Prime Rate Canada: Important Dates/Changes to Make Note Of

October 2018 to March 2020 – Prime Rate Canada: 3.95%

 

Change (March 4, 2020) – Bank of Canada cuts it’s key interest rate by 0.50% (half a percentage point) to 1.25% from 1.75% as an attempt to soften the economic impact of the Covid19 outbreak.

Result – Prime Rate Canada: Drops from 3.95% to 3.50%

 

 

Change (March 13, 2020) – As the pandemic worsens, Bank of Canada delivers an emergency rate cut by another 0.50% (half a percentage point) from 1.25% to 0.75%… a level last seen in August 2017.

Result – Prime Rate Canada: Drops from 3.45% to 2.95%

 

Change (March 27, 2020) – The economy takes a huge hit and panic kicks in as governments start taking stricter control over the Covid19 pandemic.

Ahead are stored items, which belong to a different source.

(** * OptimizationService: route, grouping, assignment, fleet and base placement

    A shallow embedding of [src/js/services/OptimizationService.js] and of
    the distance, route and grouping utilities of
    [src/js/utils/calculations.js], with the properties of them that the
    design document states and further properties read off the code.

    JavaScript numbers are IEEE 754 binary64 values: they are modelled by
    Rocq's primitive floats, whose operations are the same correctly rounded
    ones.  Array lengths, indices and loop counters are natural numbers.
    Arrays are lists; an array that can hold empty slots is a list of
    options.  A function that sorts its argument in place returns the final
    content of that array next to its result.  A function that calls
    [Math.random()] or may throw is a computation in the monad [M], which
    threads the random source and stops at the first exception.

    The file has three parts: the embedding of the service and of the
    utilities, function by function; the vocabulary of the properties; and
    the properties, by component: the optimization pass, fleet sizing,
    statistics, k-means, in-place sorting, grouping, assignment, route
    construction and route refinement, and then the arithmetic of binary64
    numbers with the geometry built on it, the operators of the genetic
    algorithm, facility location, the choice of a drone, the reach and the
    order of the groups, the routes and the statistics of a pass, the
    priority classes, and the utilities. *)

From Stdlib Require Import Floats ZArith Uint63 Lia.
From stdpp Require Import gmap strings list.

Set Warnings "-inexact-float,-clear-no-such-hyp".

(* ===================================================================== *)
(** ** The platform: numbers, [Math], [Array.prototype.sort], exceptions  *)
(* ===================================================================== *)

Module JS.

(** An array length or a small count as a Number (exact below 2^53). *)
Definition of_Z (z : Z) : float :=
  if (z <? 0)%Z then PrimFloat.opp (PrimFloat.of_uint63 (Uint63.of_Z (- z)))
  else PrimFloat.of_uint63 (Uint63.of_Z z).
Definition of_nat (n : nat) : float := of_Z (Z.of_nat n).
(** X7.  The scans touch queued sessions only: over any number of scans in a
    row a session that is not in the retry queue, such as one that
    [mgmt_retry_queue_remove] has just taken out, keeps every field,
    [mgmt_req_tsc] included. *)
Theorem mgmt_retry_times_leaves_unqueued
    (n : nat) (w0 w w' : Rpc) (session : ptr) :
  (session ∉ mgmt_retry_queue w ->
   mgmt_retry_times n w = Ok (tt, w') ->
   sessions w' !! session = sessions w !! session)
  /\ (mgmt_retry_queue_remove session w0 = Ok (tt, w) ->
      mgmt_retry_times n w = Ok (tt, w') ->
      sessions w' !! session = sessions w0 !! session).
Proof.
  split.
  - intros Hp H. exact (mgmt_retry_times_unqueued n w w' session H Hp).
  - intros Hrm H.
    apply mgmt_retry_queue_remove_Ok in Hrm as (s & _ & _ & _ & _ & ->).
    rewrite (mgmt_retry_times_unqueued n _ w' session H); [reflexivity|].
    simpl. intros Hin. apply list_elem_of_filter in Hin as [Hne _]. now apply Hne.
Qed.

(** X8.  Adding a session in one of the in-progress states and scanning
    right away is safe: when the retry-queue invariant and the precondition
    on the timestamps hold before the add and the cycle counter advances
    between the read of the add and the read of the scan, the add and the
    scan both run to their end, the session is queued and the invariant
    holds afterwards. *)
Theorem mgmt_retry_after_add (session : ptr) (s : Session.t) (w : Rpc) :
  retry_queue_inv w ->
  timestamps_behind w ->
  tsc_advances w 1 ->
  session <> nullptr ->
  sessions w !! session = Some s ->
  Session.role s = Role.kClient ->
  in_progress (Session.state s) = true ->
  session ∉ mgmt_retry_queue w ->
  exists w',
    (mgmt_retry_queue_add session ;; mgmt_retry) w = Ok (tt, w')
    /\ retry_queue_inv w'
    /\ mgmt_retry_queue w' = mgmt_retry_queue w ++ [session].
Proof.
  intros Hinv Hts Hadv Hp Hs Hc Hst Hq.
  pose proof (mgmt_retry_queue_add_run session s w Hs) as Hadd.
  pose proof Hp as Hp'. pose proof Hc as Hc'.
  apply N.eqb_neq in Hp'. apply is_client_role in Hc'.
  rewrite Hp', Hc', (bool_decide_eq_false_2 _ Hq) in Hadd. simpl in Hadd.
  set (w1 := mkRpc _ _ (mgmt_retry_queue w ++ [session]) _ _ _ _ _) in Hadd.
  assert (Hinv1 : retry_queue_inv w1).
  { apply (mgmt_retry_queue_add_inv session w w1 Hadd); [|exact Hinv].
    intros s' Hs'. congruence. }
  assert (Hnext : next_tsc w < next_tsc w1).
  { unfold next_tsc. subst w1. simpl. apply Hadv. lia. }
  assert (Hts1 : timestamps_behind w1).
  { intros p s1 Hp1 Hs1. subst w1. simpl in Hp1, Hs1.
    destruct (decide (p = session)) as [->|Hne].
    - rewrite lookup_insert_eq in Hs1. injection Hs1 as <-. simpl.
      split; [apply rdtsc_value_range | exact Hnext].
    - rewrite lookup_insert_ne in Hs1 by congruence.
      apply elem_of_app in Hp1 as [Hp1|Hp1].
      + pose proof (Hts p s1 Hp1 Hs1). lia.
      + apply list_elem_of_singleton in Hp1. contradiction. }
  destruct (mgmt_retry_run w1) as (w' & Hrun & _); [|exact Hinv1|exact Hts1|].
  { subst w1. simpl. now destruct (mgmt_retry_queue w). }
  exists w'. split; [|split].
  - unfold bind. rewrite Hadd. exact Hrun.
  - apply mgmt_retry_frame in Hrun as [F _].
    eapply retry_frame_inv; eassumption.
  - apply mgmt_retry_frame in Hrun as [[] _]. subst w1. assumption.
Qed.

Lemma mgmt_retry_nothing_due_witness :
  mgmt_retry (ex_rpc_recent SessionState.kConnectInProgress)
  = Ok (tt, with_tsc_reads (ex_rpc_recent SessionState.kConnectInProgress) 1).
Proof.
  apply mgmt_retry_nothing_due.
  - discriminate.
  - intros p Hp. simpl in Hp. apply list_elem_of_singleton in Hp. subst p.
    split; [discriminate|].
    exists (ex_session SessionState.kConnectInProgress 59000000).
    split; [apply lookup_singleton_eq|].
    repeat split; vm_compute; reflexivity.
Defined.

Lemma mgmt_retry_times_leaves_unqueued_witness :
  exists w w',
    mgmt_retry_queue_remove 1%N ex_rpc_two = Ok (tt, w)
    /\ mgmt_retry_times 2 w = Ok (tt, w')
    /\ sessions w' !! 1%N = sessions ex_rpc_two !! 1%N.
Proof.
  destruct (mgmt_retry_queue_remove 1%N ex_rpc_two)
    as [[[] w]| | |] eqn:E; try (vm_compute in E; discriminate E).
  destruct (mgmt_retry_times 2 w) as [[[] w']| | |] eqn:E';
    try (vm_compute in E; injection E as <-; vm_compute in E'; discriminate E').
  exists w, w'. split; [reflexivity|]. split; [exact E'|].
  exact (proj2 (mgmt_retry_times_leaves_unqueued 2 ex_rpc_two w w' 1%N) E E').
Defined.

Lemma mgmt_retry_after_add_witness :
  exists w',
    (mgmt_retry_queue_add 1%N ;; mgmt_retry)
      (ex_rpc_idle SessionState.kConnectInProgress) = Ok (tt, w')
    /\ retry_queue_inv w'
    /\ mgmt_retry_queue w' = [1%N].
Proof.
  apply (mgmt_retry_after_add 1%N (ex_session SessionState.kConnectInProgress 0)).
  - apply ex_rpc_idle_inv.
  - intros p s Hp. simpl in Hp. inversion Hp.
  - intros k Hk. simpl in Hk. assert (k = 0%nat) by lia. subst k.
    vm_compute. reflexivity.
  - discriminate.
  - apply lookup_singleton_eq.
  - reflexivity.
  - reflexivity.
  - apply not_elem_of_nil.
Defined.

(** ** The two senders and the response to their requests *)

Lemma send_connect_req_one_run (p : ptr) (s : Session.t) (w : Rpc) :
  p <> nullptr ->
  sessions w !! p = Some s ->
  send_connect_req_one p w =
  if Session.is_client s
     && SessionState.eqb (Session.state s) SessionState.kConnectInProgress
  then Ok (tt, with_udp_out w
                 (udp_out w ++ [request_datagram (nexus w)
                                  SessionMgmtPktType.kConnectReq s]))
  else AssertFail.
Proof.
  intros Hp Hs. apply N.eqb_neq in Hp. unfold send_connect_req_one.
  rewrite (bind_run _ _ w w tt) by (now rewrite Hp).
  rewrite (bind_run _ _ w w s) by (unfold deref; now rewrite Hs).
  destruct (Session.is_client s); [|now apply bind_AssertFail].
  rewrite (bind_run _ _ w w tt) by reflexivity.
  destruct (SessionState.eqb _ _); [|now apply bind_AssertFail].
  reflexivity.
Qed.

Lemma send_disconnect_req_one_run (p : ptr) (s : Session.t) (w : Rpc) :
  p <> nullptr ->
  sessions w !! p = Some s ->
  send_disconnect_req_one p w =
  if Session.is_client s
     && SessionState.eqb (Session.state s) SessionState.kDisconnectInProgress
  then Ok (tt, with_udp_out w
                 (udp_out w ++ [request_datagram (nexus w)
                                  SessionMgmtPktType.kDisconnectReq s]))
  else AssertFail.
Proof.
  intros Hp Hs. apply N.eqb_neq in Hp. unfold send_disconnect_req_one.
  rewrite (bind_run _ _ w w tt) by (now rewrite Hp).
  rewrite (bind_run _ _ w w s) by (unfold deref; now rewrite Hs).
  destruct (Session.is_client s); [|now apply bind_AssertFail].
  rewrite (bind_run _ _ w w tt) by reflexivity.
  destruct (SessionState.eqb _ _); [|now apply bind_AssertFail].
  reflexivity.
Qed.

(** X9.  For a live session behind a non-null pointer, each of the two
    senders either sends its request or fails an assertion, and they never
    both send: [send_connect_req_one] sends exactly for a client session in
    connect-in-progress, [send_disconnect_req_one] exactly for a client
    session in disconnect-in-progress; a server session, or a client session
    that is connected, disconnected or in error, is refused by both.  A
    null pointer is refused by both as well. *)
Theorem senders_accept_matching_state (session : ptr) (s : Session.t) (w : Rpc) :
  sessions w !! session = Some s ->
  (send_connect_req_one nullptr w = AssertFail
   /\ send_disconnect_req_one nullptr w = AssertFail)
  /\ (session <> nullptr ->
      ((exists w', send_connect_req_one session w = Ok (tt, w')) <->
       Session.role s = Role.kClient
       /\ Session.state s = SessionState.kConnectInProgress)
      /\ ((exists w', send_disconnect_req_one session w = Ok (tt, w')) <->
          Session.role s = Role.kClient
          /\ Session.state s = SessionState.kDisconnectInProgress)
      /\ (send_connect_req_one session w = AssertFail
          \/ send_disconnect_req_one session w = AssertFail)).
Proof.
  intros Hs. split; [split; reflexivity|]. intros Hp.
  rewrite (send_connect_req_one_run session s w Hp Hs).
  rewrite (send_disconnect_req_one_run session s w Hp Hs).
  rewrite <- is_client_role, <- !SessionState_eqb_eq.
  destruct (Session.is_client s), (Session.state s); simpl;
    (split; [|split]);
    try (right; reflexivity); try (left; reflexivity);
    try (split; [intros _; split; reflexivity | intros _; eexists; reflexivity]);
    (split; [intros [w' Hw]; discriminate Hw | intros [H1 H2]; discriminate]).
Qed.

Lemma senders_accept_matching_state_witness :
  (exists w',
     send_connect_req_one 1%N (ex_rpc SessionState.kConnectInProgress)
     = Ok (tt, w'))
  /\ send_disconnect_req_one 1%N (ex_rpc SessionState.kConnectInProgress)
     = AssertFail.
Proof.
  destruct (senders_accept_matching_state 1%N
              (ex_session SessionState.kConnectInProgress 0)
              (ex_rpc SessionState.kConnectInProgress)
              (lookup_singleton_eq _ _)) as [_ H].
  destruct H as (Hc & Hd & Hx); [discriminate|].
  split.
  - apply Hc. split; reflexivity.
  - reflexivity.
Defined.

Lemma SessionMetadata_eq_refl (a : SessionMetadata) : SessionMetadata_eq a a = true.
Proof.
  unfold SessionMetadata_eq. rewrite !Z.eqb_refl, !andb_true_r.
  apply Z.eqb_eq, strcmp_zero_iff. reflexivity.
Qed.




(** X11.  [send_resp_mut] answers a packet once: applied to a packet whose
    type is a response type it fails its assertion and sends nothing, and
    the packet it returns is such a packet, so that answering the answer
    fails. *)
Theorem send_resp_mut_only_requests
    (pkt : SessionMgmtPkt.t) (e e' : SessionMgmtErrType.t)
    (cfg : udp_config_t) (net : list Datagram) :
  (session_mgmt_is_pkt_type_req (SessionMgmtPkt.pkt_type pkt) = false ->
   send_resp_mut pkt e cfg net = AssertFail)
  /\ (forall pkt' net',
        send_resp_mut pkt e cfg net = Ok (pkt', net') ->
        send_resp_mut pkt' e' cfg net' = AssertFail).
Proof.
  split.
  - intros H. unfold send_resp_mut. apply bind_AssertFail.
    unfold assert. now rewrite H.
  - intros pkt' net' H. unfold send_resp_mut in H.
    apply bind_Ok in H as ([] & n1 & H1 & H). apply assert_Ok in H1 as [Hreq _].
    destruct pkt as [ty err c sv]. simpl in *.
    destruct ty; try discriminate Hreq; simpl in H;
      apply bind_Ok in H as ([] & n2 & _ & H); injection H as <- <-;
      reflexivity.
Qed.

Lemma send_resp_mut_only_requests_witness :
  send_resp_mut (ex_req SessionMgmtPktType.kConnectResp)
    SessionMgmtErrType.kNoError (udp_config ex_nexus) [] = AssertFail.
Proof.
  apply (proj1 (send_resp_mut_only_requests
                  (ex_req SessionMgmtPktType.kConnectResp)
                  SessionMgmtErrType.kNoError SessionMgmtErrType.kNoError
                  (udp_config ex_nexus) [])).
  reflexivity.
Defined.

Lemma c_str_terminated (name pad : list byte) :
  NUL ∉ name -> c_str (name ++ NUL :: pad) = name.
Proof.
  induction name as [|x name IH]; intros Hn; [reflexivity|].
  apply not_elem_of_cons in Hn as [Hx Hn]. simpl.
  destruct (Byte.eqb x NUL) eqn:E.
  - apply byte_eqb_true_iff in E. congruence.
  - now rewrite IH.
Qed.

(** X12.  [send_to] refuses a null destination with a failed assertion and
    sends nothing.  For a destination buffer that holds a name, its
    terminator and any padding, it hands the UDP client one datagram, behind
    those handed over before: the packet as it is, for the host of that
    name, on the management port and with the drop probability of the
    configuration; the padding behind the terminator plays no part. *)
Theorem send_to_outcome (pkt : SessionMgmtPkt.t) (cfg : udp_config_t)
    (net : list Datagram) :
  send_to pkt None cfg net = AssertFail
  /\ forall name pad,
       NUL ∉ name ->
       send_to pkt (Some (name ++ NUL :: pad)) cfg net
       = Ok (tt, net ++ [mkDatagram name (mgmt_udp_port cfg) (drop_prob cfg) pkt]).
Proof.
  split; [reflexivity|]. intros name pad Hn.
  unfold send_to, bind, assert, modify. simpl.
  now rewrite c_str_terminated.
Qed.

Lemma send_to_outcome_witness :
  send_to (ex_req SessionMgmtPktType.kConnectReq) (Some ex_server_host)
    (udp_config ex_nexus) []
  = Ok (tt, [mkDatagram [x73] 31850 (double_of_Z 0)
               (ex_req SessionMgmtPktType.kConnectReq)]).
Proof.
  apply (proj2 (send_to_outcome (ex_req SessionMgmtPktType.kConnectReq)
                  (udp_config ex_nexus) [])
           [x73] [x00; x00; x00; x00; x00; x00]).
  intros H. apply list_elem_of_singleton in H. discriminate H.
Defined.

(** ** Endpoint metadata: equality and names *)

Lemma SessionMetadata_eq_true_iff (a b : SessionMetadata) :
  SessionMetadata_eq a b = true <->
  c_str (hostname a) = c_str (hostname b)
  /\ app_tid a = app_tid b /\ session_num a = session_num b.
Proof.
  unfold SessionMetadata_eq.
  rewrite !andb_true_iff, !Z.eqb_eq, strcmp_zero_iff. tauto.
Qed.
(** C7.  The axis settings reach a value scale only when the data has
    exactly one series: with any other number of series the scales are
    those computed without settings.  With more than one series, every
    series that has a point gets the domain computed from its own points
    alone: from their least value [lo] and their greatest value [hi] (0 and
    1 standing in as in [orDefault]) it is [lo - 1] to [hi + 1] when the two
    are equal, and otherwise [lo - padding] to [hi + padding] with
    [padding] a tenth of [hi - lo], each operation rounded to a number.
    With one series that has no name, a bound that is set and is a number
    replaces [lo] or [hi] before the padding. *)
Theorem manual_bounds_single_series_only (yMinSetting yMaxSetting : option string)
    (data : list TimeDataPoint) :
  (List.length (seriesMapOf data) <> 1%nat ->
   yScalesOf yMinSetting yMaxSetting data = yScalesOf None None data) /\
  ((1 < List.length (seriesMapOf data))%nat ->
   forall s,
     mapGet String.eqb s (yScalesOf yMinSetting yMaxSetting data)
     = match seriesPoints s data with
       | [] => None
       | pts =>
           let lo := orDefault (d3min (validValues pts)) 0 in
           let hi := orDefault (d3max (validValues pts)) 1 in
           let padding :=
             roundNumber (roundNumber (hi - lo) * roundNumber (1 # 10)) in
           Some (if Qeq_bool lo hi
                 then (roundNumber (lo - 1), roundNumber (hi + 1))
                 else (roundNumber (lo - padding), roundNumber (hi + padding)))
       end) /\
  (forall pts,
     seriesMapOf data = [("default", pts)] ->
     let lo := match manualBound yMinSetting with
               | Some bound => bound
               | None => orDefault (d3min (validValues pts)) 0
               end in
     let hi := match manualBound yMaxSetting with
               | Some bound => bound
               | None => orDefault (d3max (validValues pts)) 1
               end in
     let padding :=
       roundNumber (roundNumber (hi - lo) * roundNumber (1 # 10)) in
     yScalesOf yMinSetting yMaxSetting data
     = [("default",
         if Qeq_bool lo hi
         then (roundNumber (lo - 1), roundNumber (hi + 1))
         else (roundNumber (lo - padding), roundNumber (hi + padding)))]).
Proof.
  unfold yScalesOf.
  split; [|split].
  - intros Hne.
    assert (Hlen : List.length (mapKeys (seriesMapOf data))
                   = List.length (seriesMapOf data)) by apply length_map.
    destruct (mapKeys (seriesMapOf data)) as [|a [|b l]] eqn:E.
    + destruct (seriesMapOf data); [reflexivity | discriminate].
    + simpl in Hlen; congruence.
    + reflexivity.
  - intros Hmany s.
    rewrite isMultiSeriesOf_many by (unfold mapKeys; rewrite length_map; exact Hmany).
    rewrite (mapGet_map_snd (fun sp => yDomain true yMinSetting yMaxSetting (snd sp)))
      by reflexivity.
    destruct (seriesMapOf_spec data) as [_ Hget]; rewrite Hget.
    destruct (seriesPoints s data); reflexivity.
  - intros pts Hone; rewrite Hone.
    cbn [mapKeys map fst snd isMultiSeriesOf String.eqb Ascii.eqb Bool.eqb negb].
    unfold yDomain, padDomain; reflexivity.
Qed.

Bank of Canada delivers another emergency rate cut, again by 0.50% (half a percentage point) from 0.75% to 0.25%… a low last seen in 2008-2009

Result – Prime Rate Canada: Drops from 2.95% to 2.45%

 

It’s no coincidence that the Key Interest Rate and Prime Rate Canada have dropped amid the pandemic. The pandemic poses great threats to the economy… something we’re all experiencing by this point in time.

But what does a drop on the Prime Rate Canada mean for you, and what questions should you be asking industry professionals if you have a mortgage or are looking to purchase? Should you choose a Fixed or Variable rate as a result of the new Mortgage Prime Rate?